Type 2 diabetes (T2D) is caused by loss of pancreatic beta-cell mass and failure of the remaining beta-cells to deliver sufficient insulin to meet demand. beta-Cell glucolipotoxicity (GLT), which refers to combined, deleterious effects of elevated glucose and fatty acid levels on beta-cell function and survival, contributes to T2D-associated beta-cell failure. Drugs and mechanisms that protect beta-cells from GLT stress could potentially improve metabolic control in patients with T2D. In a phenotypic screen seeking low-molecular-weight compounds that protected beta-cells from GLT, we identified compound A that selectively blocked GLT-induced apoptosis in rat insulinoma cells.

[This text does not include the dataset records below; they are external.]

(* ===== verification/NodeAPI.v ===== *)
(** * The node's RPC API

    op-node/node/bundle_builder.go and api.go: the batch bundles that the batcher asks
    for, and the output roots that the proposer asks for. *)

From S2P Require Import Prelude Types Geth L1Info Deposits Batches L2Source.

(** ** bundle_builder.go *)
Record BundleCandidate := mkBundleCandidate {
  bc_ID : BlockID;
  bc_Batch : option BatchData; (* nil for an empty block *)
}.
Record BundleBuilder := mkBundleBuilder {
  bb_prevBlockID : BlockID;
  bb_candidates : list BundleCandidate;
  bb_numNonEmpty : Z;
}.
Record BatchBundleRequest := mkBatchBundleRequest {
  bq_L2History : list Hash;
  bq_MinSize : uint64;
  bq_MaxSize : uint64;
}.
Record BatchBundleResponse := mkBatchBundleResponse {
  br_PrevL2BlockHash : Hash;
  br_PrevL2BlockNum : uint64;
  br_LastL2BlockHash : Hash;
  br_LastL2BlockNum : uint64;
  br_Bundle : list byte;
}.

Definition NewBundleBuilder (prevBlockID : BlockID) : BundleBuilder := mkBundleBuilder prevBlockID [] 0.
Definition AddCandidate (candidate : BundleCandidate) (b : BundleBuilder) : BundleBuilder :=
  mkBundleBuilder (bb_prevBlockID b) (bb_candidates b ++ [candidate])
    (match bc_Batch candidate with Some _ => bb_numNonEmpty b + 1 | None => bb_numNonEmpty b end).
Definition HasNonEmptyCandidate (b : BundleBuilder) : bool := 0 <? bb_numNonEmpty b.

(** The loop of [PruneLastNonEmpty], below index [i] *)
Fixpoint PruneLastNonEmpty_loop (i : nat) (b : BundleBuilder) : BundleBuilder :=
  match i with
  | O => b
  | S i =>
      match bb_candidates b !! i with
      | Some (mkBundleCandidate _ (Some _)) =>
          mkBundleBuilder (bb_prevBlockID b) (take i (bb_candidates b)) (bb_numNonEmpty b - 1)
      | _ => PruneLastNonEmpty_loop i b
      end
  end.
Definition PruneLastNonEmpty (b : BundleBuilder) : BundleBuilder :=
  if bb_numNonEmpty b =? 0 then b else PruneLastNonEmpty_loop (length (bb_candidates b)) b.
Definition Batches (b : BundleBuilder) : list BatchData := omap bc_Batch (bb_candidates b).
Definition Response (bundle : list byte) (b : BundleBuilder) : BatchBundleResponse :=
  let lastBlockID := match last (bb_candidates b) with Some c => bc_ID c | None => bb_prevBlockID b end in
  mkBatchBundleResponse (id_Hash (bb_prevBlockID b)) (id_Number (bb_prevBlockID b))
    (id_Hash lastBlockID) (id_Number lastBlockID) bundle.

(** ** api.go *)
Definition MaxL2BlocksPerBatchResponse : Z := 100.
(** predeploy.WithdrawalContractAddress *)
Definition WithdrawalContractAddress : Address := 0x4200000000000000000000000000000000000016.

(** The result of [toBlockNumArg]: a tag, or the number in hex. *)
Inductive block_tag := LatestTag | PendingTag | NumberTag (n : uint64).

(** [l2EthClient]; [GetBlockHeader] and [GetProof] may return nil. *)
Class L2EthClient `{GethTypes} (W : Type) := {
  GetBlockHeader : block_tag -> M W (option Header);
  GetProof : Address -> block_tag -> M W (option AccountResult);
  BlockByNumber : bigInt -> M W Block;
  cl_L2BlockRefByNumber : bigInt -> M W L2BlockRef;
  cl_L2BlockRefByHash : Hash -> M W L2BlockRef;
}.

Section API.
Context `{Keccak} `{GethTypes} `{RLP} `{TrieDB} {W : Type} `{!L2EthClient W}.
(** The constants of go-ethereum's rpc package. *)
Context (LatestBlockNumber PendingBlockNumber : Z).

Definition toBlockNumArg (number : Z) : block_tag :=
  if number =? LatestBlockNumber then LatestTag
  else if number =? PendingBlockNumber then PendingTag
  else NumberTag (wrap 64 number).

(** [OutputAtBlock]: the version and the output root *)
Definition OutputAtBlock (number : Z) : M W (list Hash) :=
  head ← GetBlockHeader (toBlockNumArg number);
  match head with
  | None => throw ENotFound
  | Some head =>
      proof ← GetProof WithdrawalContractAddress (toBlockNumArg number);
      match proof with
      | None => throw ENotFound
      | Some proof =>
          _ ← M_err (fun _ => EMsg "invalid withdrawal root hash")
                (lift (AccountResult_Verify proof (hdr_Root head)));
          let l2OutputRootVersion := 0 in
          mret [l2OutputRootVersion;
                ComputeL2OutputRoot l2OutputRootVersion (header_Hash head) (hdr_Root head)
                  (ar_StorageHash proof)]
      end
  end.

(** The search of [GetBatchBundle] for the continuation point *)
Fixpoint find_history (history : list Hash) : M W BlockID :=
  match history with
  | [] => mret zeroBlockID
  | h :: history =>
      l2Ref ← attempt (cl_L2BlockRefByHash h);
      match l2Ref with
      | inl err => if errors_is ENotFound err then find_history history
                   else throw (wrapv "failed to check L2 history for block hash: " err)
      | inr l2Ref =>
          canonBlock ← attempt (cl_L2BlockRefByNumber (to_int64 (l2_Number l2Ref)));
          match canonBlock with
          | inl err => if errors_is ENotFound err then find_history history
                       else throw (wrapv "failed to check L2 history for block number: " err)
          | inr canonBlock =>
              if l2_Hash canonBlock =? h
              then mret (mkBlockID (l2_Hash canonBlock) (l2_Number canonBlock))
              else find_history history
          end
      end
  end.

(** The loop that collects candidates; the result is [bundleBuilder] and
    [hasLargeNextBatch].  [fuel] bounds the iterations. *)
Fixpoint collect_candidates (fuel : nat) (req : BatchBundleRequest) (stop i : uint64)
    (bundleBuilder : BundleBuilder) (totalBatchSizeBytes : uint64) : M W (BundleBuilder * bool) :=
  if negb (i <? stop) then mret (bundleBuilder, false)
  else
    match fuel with
    | O => lift OutOfFuel
    | S fuel =>
        l2Block ← attempt (BlockByNumber (to_int64 i));
        match l2Block with
        | inl err =>
            if errors_is ENotFound err then mret (bundleBuilder, false)
            else throw (wrapv "failed to retrieve L2 block by number: " err)
        | inr l2Block =>
            batch ← M_err (wrapv "failed to convert L2 block to batch: ") (lift (BlockToBatch l2Block));
            let id := mkBlockID (bl_Hash l2Block) (bl_NumberU64 l2Block) in
            match batch with
            | None =>
                collect_candidates fuel req stop (i +64 1)
                  (AddCandidate (mkBundleCandidate id None) bundleBuilder) totalBatchSizeBytes
            | Some batch =>
                buf ← M_err (wrapv "failed to encode batch for size estimate: ")
                        (lift (EncodeBatches [batch]));
                let nextBatchSizeBytes := zlen buf in
                if bq_MaxSize req <? (totalBatchSizeBytes +64 nextBatchSizeBytes)
                then mret (bundleBuilder, totalBatchSizeBytes <? bq_MinSize req)
                else
                  collect_candidates fuel req stop (i +64 1)
                    (AddCandidate (mkBundleCandidate id (Some batch)) bundleBuilder)
                    (totalBatchSizeBytes +64 nextBatchSizeBytes)
            end
        end
    end.

(** The loop that encodes the bundle and prunes it while it is too large. *)
Fixpoint encode_bundle (fuel : nat) (req : BatchBundleRequest) (hasLargeNextBatch : bool)
    (pruneCount : Z) (bundleBuilder : BundleBuilder) : res (option BatchBundleResponse) :=
  match fuel with
  | O => OutOfFuel
  | S fuel =>
      if negb (HasNonEmptyCandidate bundleBuilder) then Ok (Some (Response [] bundleBuilder))
      else
        buf ← map_err (wrapv "failed to encode selected batches as bundle: ")
                (EncodeBatches (Batches bundleBuilder));
        let bundleSize := zlen buf in
        if bq_MaxSize req <? bundleSize then
          encode_bundle fuel req hasLargeNextBatch (pruneCount + 1) (PruneLastNonEmpty bundleBuilder)
        else
          let ignoreMinSize := (0 <? pruneCount) || hasLargeNextBatch in
          if negb ignoreMinSize && (bundleSize <? bq_MinSize req) then Ok None
          else Ok (Some (Response buf bundleBuilder))
  end.

(** [GetBatchBundle] *)
Definition GetBatchBundle (req : BatchBundleRequest) : M W (option BatchBundleResponse) :=
  found ← find_history (bq_L2History req);
  if bool_decide (found = zeroBlockID) then throw ENotFound
  else
    '(bundleBuilder, hasLargeNextBatch) ←
      collect_candidates (Z.to_nat MaxL2BlocksPerBatchResponse) req
        (id_Number found +64 MaxL2BlocksPerBatchResponse +64 1) (id_Number found +64 1)
        (NewBundleBuilder found) 0;
    lift (encode_bundle (S (Z.to_nat (bb_numNonEmpty bundleBuilder))) req hasLargeNextBatch 0 bundleBuilder).
End API.

(** ** The bundle builder *)

(** The counter is the number of batches held. *)
Definition builder_ok (b : BundleBuilder) : Prop := bb_numNonEmpty b = zlen (Batches b).

Lemma Batches_app prev c1 c2 n1 n2 n3 :
  Batches (mkBundleBuilder prev (c1 ++ c2) n1) =
  Batches (mkBundleBuilder prev c1 n2) ++ Batches (mkBundleBuilder prev c2 n3).
Proof. apply omap_app. Qed.
Lemma NewBundleBuilder_ok prev : builder_ok (NewBundleBuilder prev).
Proof. done. Qed.
Lemma AddCandidate_ok c b : builder_ok b -> builder_ok (AddCandidate c b).
Proof.
  unfold builder_ok, AddCandidate, Batches. intros Hb. cbn in *. rewrite omap_app, zlen_app.
  destruct (bc_Batch c) eqn:E; cbn; rewrite E; len.
Qed.
Lemma HasNonEmptyCandidate_spec b :
  builder_ok b -> HasNonEmptyCandidate b = negb (bool_decide (Batches b = [])).
Proof.
  unfold HasNonEmptyCandidate, builder_ok. intros ->.
  destruct (Batches b); [done|]. apply Z.ltb_lt. len.
Qed.

Lemma PruneLastNonEmpty_loop_spec i b :
  builder_ok b -> (i <= length (bb_candidates b))%nat ->
  omap bc_Batch (drop i (bb_candidates b)) = [] -> Batches b <> [] ->
  exists k, PruneLastNonEmpty_loop i b =
      mkBundleBuilder (bb_prevBlockID b) (take k (bb_candidates b)) (bb_numNonEmpty b - 1) /\
    (k < i)%nat /\ builder_ok (PruneLastNonEmpty_loop i b) /\
    exists bt, Batches b = Batches (PruneLastNonEmpty_loop i b) ++ [bt].
Proof.
  intros Hb. induction i as [|i IH]; intros Hi Hdrop Hne; cbn [PruneLastNonEmpty_loop].
  { by destruct Hne. }
  destruct (lookup_lt_is_Some_2 (bb_candidates b) i ltac:(lia)) as [c Ec]. rewrite Ec.
  assert (Hd : drop i (bb_candidates b) = c :: drop (S i) (bb_candidates b)) by by apply drop_S.
  destruct c as [id [bt|]].
  - exists i. split; [done|]. split; [lia|].
    assert (Hall : Batches b = omap bc_Batch (take i (bb_candidates b)) ++ [bt]).
    { unfold Batches. rewrite <-(take_drop i (bb_candidates b)) at 1.
      rewrite Hd, omap_app. cbn [omap list_omap bc_Batch]. by rewrite Hdrop. }
    split; [|by exists bt].
    unfold builder_ok, Batches in *. cbn. rewrite Hb, Hall. len.
  - destruct IH as (k & E & Hk & Hok); [lia| |done|].
    + rewrite Hd. cbn. exact Hdrop.
    + exists k. split; [done|]. split; [lia|done].
Qed.
(** One batch less, and all candidates before it kept. *)
Lemma PruneLastNonEmpty_spec b :
  builder_ok b -> Batches b <> [] ->
  exists k, PruneLastNonEmpty b =
      mkBundleBuilder (bb_prevBlockID b) (take k (bb_candidates b)) (bb_numNonEmpty b - 1) /\
    builder_ok (PruneLastNonEmpty b) /\ exists bt, Batches b = Batches (PruneLastNonEmpty b) ++ [bt].
Proof.
  intros Hb Hne. unfold PruneLastNonEmpty.
  replace (bb_numNonEmpty b =? 0) with false
    by (symmetry; apply Z.eqb_neq; rewrite Hb; destruct (Batches b); [done|len]).
  destruct (PruneLastNonEmpty_loop_spec (length (bb_candidates b)) b) as (k & ? & _ & ? & ?);
    try done; [by rewrite drop_all|]. by exists k.
Qed.

Section APISpec.
Context `{Keccak} `{GethTypes} `{RLP} `{TrieDB} {W : Type} `{!L2EthClient W}.

(** A response that carries the batches of a prefix of the candidates. *)
Definition bundles (req : BatchBundleRequest) (prev : BlockID) (cands : list BundleCandidate)
    (resp : BatchBundleResponse) : Prop :=
  (forall b, bb_prevBlockID b = prev -> bb_candidates b = cands ->
     resp = Response (br_Bundle resp) b) /\
  match omap bc_Batch cands with
  | [] => br_Bundle resp = []
  | batches => EncodeBatches batches = Ok (br_Bundle resp) /\ zlen (br_Bundle resp) <= bq_MaxSize req
  end.

Lemma Response_bundle buf b : br_Bundle (Response buf b) = buf.
Proof. done. Qed.
Lemma encode_bundle_spec fuel req large pc b resp :
  builder_ok b -> encode_bundle fuel req large pc b = Ok (Some resp) ->
  exists k, bundles req (bb_prevBlockID b) (take k (bb_candidates b)) resp.
Proof.
  revert pc b. induction fuel as [|fuel IH]; intros pc b Hb E; cbn [encode_bundle] in E; [done|].
  rewrite HasNonEmptyCandidate_spec, negb_involutive in E by done.
  assert (Hfull : take (length (bb_candidates b)) (bb_candidates b) = bb_candidates b) by by apply firstn_all.
  assert (Hresp : forall buf b', bb_prevBlockID b' = bb_prevBlockID b ->
    bb_candidates b' = bb_candidates b -> Response buf b = Response buf b').
  { intros buf b' E1 E2. unfold Response. by rewrite E1, E2. }
  case_bool_decide as Hne.
  - injection E as <-. exists (length (bb_candidates b)). rewrite Hfull. split.
    + intros b' E1 E2. by apply Hresp.
    + unfold Batches in Hne. by rewrite Hne.
  - apply res_bind_ok in E as (buf & Eb & E). apply map_err_ok in Eb.
    case_match eqn:Esz.
    + destruct (PruneLastNonEmpty_spec b Hb Hne) as (k & Ep & Hok & _).
      destruct (IH _ _ Hok E) as (k' & Hk). rewrite Ep in Hk. cbn in Hk.
      rewrite take_take in Hk. by exists (k' `min` k)%nat.
    + case_match; [done|]. apply Ok_inj in E. injection E as <-.
      exists (length (bb_candidates b)). rewrite Hfull. split; [intros b' E1 E2; by apply Hresp|].
      rewrite Response_bundle. fold (Batches b). destruct (Batches b) eqn:Eb'; [done|].
      split; [done|]. lia.
Qed.
Lemma encode_bundle_returns fuel req large pc b :
  (forall batches, returns (EncodeBatches batches) = true) ->
  builder_ok b -> bb_numNonEmpty b < Z.of_nat fuel ->
  returns (encode_bundle fuel req large pc b) = true.
Proof.
  intros Henc. revert pc b. induction fuel as [|fuel IH]; intros pc b Hb Hf.
  { unfold builder_ok in Hb. pose proof (zlen_nonneg (Batches b)). lia. }
  cbn [encode_bundle]. rewrite HasNonEmptyCandidate_spec, negb_involutive by done.
  case_bool_decide as Hne; [done|].
  apply res_bind_returns; [by apply map_err_returns|]. intros buf _.
  case_match; [|by case_match].
  destruct (PruneLastNonEmpty_spec b Hb Hne) as (k & Ep & Hok & _).
  apply IH; [done|]. rewrite Ep. cbn [bb_numNonEmpty]. lia.
Qed.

Compound A and its optimized analogs also improved viability and function in primary rat and human islets under GLT. We discovered that compound A analogs decreased GLT-induced cytosolic calcium influx in islet cells, and all measured beta-cell-protective effects correlated with this activity. Further studies revealed that the active compound from this series largely reversed GLT-induced global transcriptional changes. Our results suggest that taming cytosolic calcium overload in pancreatic islets can improve beta-cell survival and function under GLT stress and thus could be an effective strategy for T2D treatment.